Hersh hat heuer dem eXXpress exklusiv ein Interview über seine Enthüllungen rund um die Sprengung der Nord-Stream-Pipelines gegeben. Seine neueste Aufdeckung stützt sich neuerlich auf Insiderwissen von – mindestens – einem US-Geheimdienst-Mitarbeiter. Hinter den Kulissen glaubt demnach niemand mehr so Recht an einen Erfolg von Kiews Gegenoffensive und an einen Sieg über Russland, wie Hersh in seinem jüngsten Beitrag auf Substack berichtet.

Selbst Außenminister Tony Blinken habe „begriffen, dass die Vereinigten Staaten“ – sprich: ihr Verbündeter: die Ukraine – „den Krieg gegen Russland nicht gewinnen werden“.
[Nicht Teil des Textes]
(** * The phase-vocoder kernel of pyo: [src/objects/phasevocmodule.c]

    A shallow embedding of the analysis node [PVAnal], the resynthesis node
    [PVSynth] and the spectral transformers [PVTranspose], [PVVerb] and
    [PVGate], followed by the properties established about them.

    Conventions of the embedding.
    - A C [int] is a [Z].  Where the source can leave the 32-bit range
      (the doubling loop of the power-of-two snap, [x - 1] in
      [isPowerOfTwo], the length [size + hopsize] of the accumulator of
      [PVSynth]) the two's-complement wrap-around is written out with
      [wrap_int]; the cast of a [MYFLT] to [int] is undefined, [None],
      outside the range of [int].
    - [MYFLT] is a real number ([R]); infinities and NaN are outside the
      model.  The rounding of [MYFLT] arithmetic is a parameter, [fl], of
      the computations whose outcome is compared or cast: the product
      [k * transpo] that [PVTranspose] casts to an index, and the follower
      of [PVVerb] with its mapped coefficients.  Elsewhere the arithmetic
      is exact, which is [fl := MYFLT_exact] there; [round_binary32] is the
      rounding of single precision.
    - A heap array is a [list]; an access outside its bounds is undefined
      behaviour in C and is [None] here, as are an integer division by zero
      and a loop that never exits.  Every operation therefore lives in the
      [option] monad.
    - The collaborators that are not part of this file ([gen_window],
      [realfft_split], [irealfft_split]) are parameters, each given by the
      value it stores at index [k] of the buffer it fills. *)

From Stdlib Require Import ZArith Reals Lra Lia.
From stdpp Require Import base option list numbers.

(** ** C integers *)

Definition INT_MIN : Z := (- 2 ^ 31)%Z.
Definition INT_MAX : Z := (2 ^ 31 - 1)%Z.

Definition in_int_range (z : Z) : Prop := (INT_MIN ≤ z ≤ INT_MAX)%Z.

(** Reduction of a mathematical integer to the 32-bit signed range. *)
Definition wrap_int (z : Z) : Z := ((z + 2 ^ 31) `mod` 2 ^ 32 - 2 ^ 31)%Z.

(** [a / b] on [int]: truncation towards zero; traps when [b] is zero or
    the quotient is not representable. *)
Definition int_div (a b : Z) : option Z :=
  if bool_decide (b = 0 ∨ (a = INT_MIN ∧ b = -1))%Z then None
  else Some (a `quot` b)%Z.

(** [static int isPowerOfTwo(int x)]. *)
Definition isPowerOfTwo (x : Z) : bool :=
  negb (x =? 0)%Z && (Z.land x (wrap_int (x - 1)) =? 0)%Z.

(** The loop [while (k < bound) k *= 2;] that occurs in [PVAnal_new],
    [PVAnal_setSize] and [PVAnal_setOverlaps].  It runs out of [fuel]
    exactly when the C loop does not exit. *)
Fixpoint double_until (fuel : nat) (k bound : Z) : option Z :=
  if (k <? bound)%Z then
    match fuel with
    | O => None
    | S fuel' => double_until fuel' (wrap_int (k * 2)) bound
    end
  else Some k.

(** More iterations than a 32-bit counter can distinguish: after 32
    doublings [k] is 0 and stays 0. *)
Definition doubling_fuel : nat := 64.

(** [k = 1; while (k < x) k *= 2;] *)
Definition next_power_of_two (x : Z) : option Z := double_until doubling_fuel 1 x.

(** The mathematical notion the spec refers to. *)
Definition power_of_two (x : Z) : Prop := ∃ n : nat, x = (2 ^ Z.of_nat n)%Z.

(** ** Arrays and loops *)

(** [a[i]] as an rvalue. *)
Definition rd {A} (a : list A) (i : Z) : option A :=
  if bool_decide (0 ≤ i)%Z then a !! Z.to_nat i else None.

(** [a[i] = x]. *)
Definition wr {A} (a : list A) (i : Z) (x : A) : option (list A) :=
  if bool_decide (0 ≤ i < Z.of_nat (length a))%Z
  then Some (<[Z.to_nat i := x]> a) else None.

(** [a[i][k]] and [a[i][k] = x] on an array of rows. *)
Definition rd2 {A} (a : list (list A)) (i k : Z) : option A :=
  row ← rd a i; rd row k.

Definition wr2 {A} (a : list (list A)) (i k : Z) (x : A) : option (list (list A)) :=
  row ← rd a i; row' ← wr row k x; wr a i row'.

(** A buffer of [n] cells all set to [x]; a failed allocation (negative
    [n]) leaves no cell that can be accessed. *)
Definition filled {A} (n : Z) (x : A) : list A := replicate (Z.to_nat n) x.

(** A buffer of [n] cells where cell [k] holds [f k]. *)
Definition tabulate {A} (n : Z) (f : Z → A) : list A :=
  (λ k : nat, f (Z.of_nat k)) <$> seq 0 (Z.to_nat n).

(** [for (k = 0; k < n; k++) body] over a state [St], as iteration on the
    number of rounds. *)
Fixpoint for_upto {St} (n : nat) (body : Z → St → option St) (s : St) : option St :=
  match n with
  | O => Some s
  | S m => s' ← for_upto m body s; body (Z.of_nat m) s'
  end.

Definition for_loop {St} (n : Z) (body : Z → St → option St) (s : St) : option St :=
  for_upto (Z.to_nat n) body s.

(** [for (k = 1; k < n; k++) body]. *)
Definition for_loop_from_1 {St} (n : Z) (body : Z → St → option St) (s : St) : option St :=
  for_upto (Z.to_nat (n - 1)) (λ j, body (j + 1)%Z) s.

(** [overcount++; if (overcount >= olaps) overcount = 0;] *)
Definition next_overcount (overcount olaps : Z) : Z :=
  if (olaps <=? overcount + 1)%Z then 0%Z else (overcount + 1)%Z.

(** ** Floating-point constants and library functions

    [pyomodule.h], which is not among the sources, defines [PI], [TWOPI]
    and the macros [MYSQRT], [MYATAN2], [MYCOS], [MYSIN] and [MYPOW] that
    select the single or double precision function of libm.  On real
    numbers [MYSQRT], [MYCOS] and [MYSIN] are [sqrt], [cos] and [sin]. *)

(** Modelled from the spec: the macros [PI] and [TWOPI] of [pyomodule.h];
    the spec writes them π and 2π. *)
Definition TWOPI : R := (2 * PI)%R.

(** Modelled from the spec: the macro [MYATAN2] of [pyomodule.h], libm's
    [atan2(y, x)]: the angle of the point [(x, y)] in (-π, π], with
    [atan2(0, 0) = 0] as the spec has it. *)
Definition MYATAN2 (y x : R) : R :=
  if Rlt_dec 0 x then atan (y / x)
  else if Rlt_dec x 0 then
    (if Rle_dec 0 y then atan (y / x) + PI else atan (y / x) - PI)%R
  else if Rlt_dec 0 y then (PI / 2)%R
  else if Rlt_dec y 0 then (- PI / 2)%R
  else 0%R.

(** [while (tmp > PI) tmp -= TWOPI;] *)
Fixpoint wrap_above (fuel : nat) (tmp : R) : option R :=
  if Rlt_dec PI tmp then
    match fuel with
    | O => None
    | S fuel' => wrap_above fuel' (tmp - TWOPI)
    end
  else Some tmp.

(** [while (tmp < -PI) tmp += TWOPI;] *)
Fixpoint wrap_below (fuel : nat) (tmp : R) : option R :=
  if Rlt_dec tmp (- PI) then
    match fuel with
    | O => None
    | S fuel' => wrap_below fuel' (tmp + TWOPI)
    end
  else Some tmp.

(** A number of rounds that suffices for either loop started at [tmp]. *)
Definition unwrap_fuel (tmp : R) : nat := Z.to_nat (up (Rabs tmp / TWOPI)).

(** The two loops in sequence. *)
Definition unwrap (tmp : R) : option R :=
  tmp' ← wrap_above (unwrap_fuel tmp) tmp;
  wrap_below (unwrap_fuel tmp') tmp'.

(** Modelled from the spec: the macro [MYPOW] of [pyomodule.h], libm's
    [pow], at the base 10.0 of its only use; the spec writes [10^x]. *)
Definition MYPOW10 (x : R) : R := Rpower 10 x.

(** The cast [(int) x]: truncation towards zero.  The cast of a value
    whose truncation is not an [int] is undefined. *)
Definition int_of_float (x : R) : option Z :=
  let z := if Rle_dec 0 x then Int_part x else (- Int_part (- x))%Z in
  if bool_decide (in_int_range z) then Some z else None.

(** The rounding of an arithmetic result to [MYFLT] is a parameter, [fl],
    of the computations in which it is written out.  [MYFLT_exact] is the
    idealisation that leaves every result as it is. *)
Definition MYFLT_exact (x : R) : R := x.

(** What the bounds below need of a rounding: it is monotone, it leaves
    the numbers it produces as they are, and 0 and 1 are such numbers. *)
Record MYFLT_rounding (fl : R → R) : Prop := {
  fl_monotone : ∀ x y, (x <= y)%R → (fl x <= fl y)%R;
  fl_idempotent : ∀ x, fl (fl x) = fl x;
  fl_0 : fl 0%R = 0%R;
  fl_1 : fl 1%R = 1%R
}.

(** Modelled from the spec: [MYFLT] is declared in [pyomodule.h]; the spec
    speaks of single precision, that is the IEEE 754 binary32 format, whose
    arithmetic rounds to the nearest number of the format, ties to even.
    The four definitions that follow are that rounding; the overflow to
    an infinity is left out.

    The integer nearest to [x], the even one of two at the same
    distance. *)
Definition round_half_even (x : R) : Z :=
  let f := Int_part x in
  let r := (x - IZR f)%R in
  if Rlt_dec r (1 / 2) then f
  else if Rlt_dec (1 / 2) r then (f + 1)%Z
  else if Z.even f then f else (f + 1)%Z.

(** Modelled from the spec: the number of low bits that single precision
    drops from a number [X] counted in units of [2^-149], the smallest
    positive number of the format: none below [2^24] units, and as many as
    leave 24 bits above. *)
Definition binary32_drop (X : R) : Z :=
  Z.max (Z.log2 (Int_part (Rabs X)) - 23) 0.

(** Modelled from the spec: the number of the format nearest to [X], in
    units of [2^-149]: the bits to drop are rounded off. *)
Definition binary32_units (X : R) : R :=
  let E := binary32_drop X in
  (IZR (round_half_even (X / IZR (2 ^ E))) * IZR (2 ^ E))%R.

(** Modelled from the spec: the single-precision number nearest to [x]. *)
Definition round_binary32 (x : R) : R :=
  (binary32_units (x * IZR (2 ^ 149)) / IZR (2 ^ 149))%R.

(** Messages printed on standard output by the power-of-two snap, with the
    value that is used instead of the requested one. *)
Inductive advisory : Type :=
  | FFT_size_must_be_power_of_2 (used : Z)
  | FFT_overlaps_must_be_power_of_2 (used : Z).

(** The argument of a Python-level setter. *)
Inductive PyObject : Type :=
  | PyInt (n : Z)
  | PyNotAnInt.

(** ** The spectral frame carrier, [PVStream]

    A consumer reads the producer's tables through the pointers stored in
    the stream, so the stream of a node is a view of its current state. *)
Module PVStream.
Record t : Type := mk {
  fftsize : Z;
  olaps : Z;
  magn : list (list R);
  freq : list (list R);
  count : list Z
}.
End PVStream.

(** ** PVAnal *)

Module PVAnal.
Record t : Type := mk {
  bufsize : Z;          (* pyo_audio_HEAD *)
  sr : R;               (* pyo_audio_HEAD *)
  size : Z;
  olaps : Z;
  hsize : Z;
  hopsize : Z;
  wintype : Z;
  incount : Z;
  inputLatency : Z;
  overcount : Z;
  factor : R;
  scale : R;
  input_buffer : list R;
  inframe : list R;
  outframe : list R;
  real : list R;
  imag : list R;
  lastPhase : list R;
  window : list R;
  magn : list (list R);
  freq : list (list R);
  count : list Z
}.
End PVAnal.

(** ** PVSynth *)

Module PVSynth.
Record t : Type := mk {
  bufsize : Z;          (* pyo_audio_HEAD *)
  sr : R;               (* pyo_audio_HEAD *)
  data : list R;        (* pyo_audio_HEAD: the output block *)
  size : Z;
  hsize : Z;
  olaps : Z;
  hopsize : Z;
  wintype : Z;
  inputLatency : Z;
  overcount : Z;
  ampscl : R;
  factor : R;
  scale : R;
  output_buffer : list R;
  outputAccum : list R;
  inframe : list R;
  outframe : list R;
  real : list R;
  imag : list R;
  sumPhase : list R;
  window : list R
}.
End PVSynth.

(** ** The records of the transformers *)

Module PVTranspose.
Record t : Type := mk {
  bufsize : Z;          (* pyo_audio_HEAD *)
  size : Z;
  olaps : Z;
  hsize : Z;
  hopsize : Z;
  overcount : Z;
  magn : list (list R);
  freq : list (list R);
  count : list Z
}.
End PVTranspose.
CIA: Offensive Kiews wird nicht funktionieren

Beamte innerhalb des US-Geheimdienstes seien zuvor auf zu optimistische Ankündigungen des ukrainischen Präsidenten hereingefallen. Das habe man nun Blinken klar gemacht: „Über die Agentur [CIA] wurde ihm mitgeteilt, dass die ukrainische Offensive nicht funktionieren würde. Es war eine Show von Selenskyj, und es gab einige in der Verwaltung, die seinen Schwachsinn glaubten.“

Der Außenminister hatte auf mehr gehofft, berichtet die anonyme Quelle: „Blinken wollte ein Friedensabkommen zwischen Russland und der Ukraine aushandeln, wie es Kissinger in Paris zur Beendigung des Vietnamkriegs getan hat.“ Stattdessen „war es eine große Niederlage, und Blinken ist weit über seine Verhältnisse gefahren. Aber er will nicht als Hofnarr dastehen“.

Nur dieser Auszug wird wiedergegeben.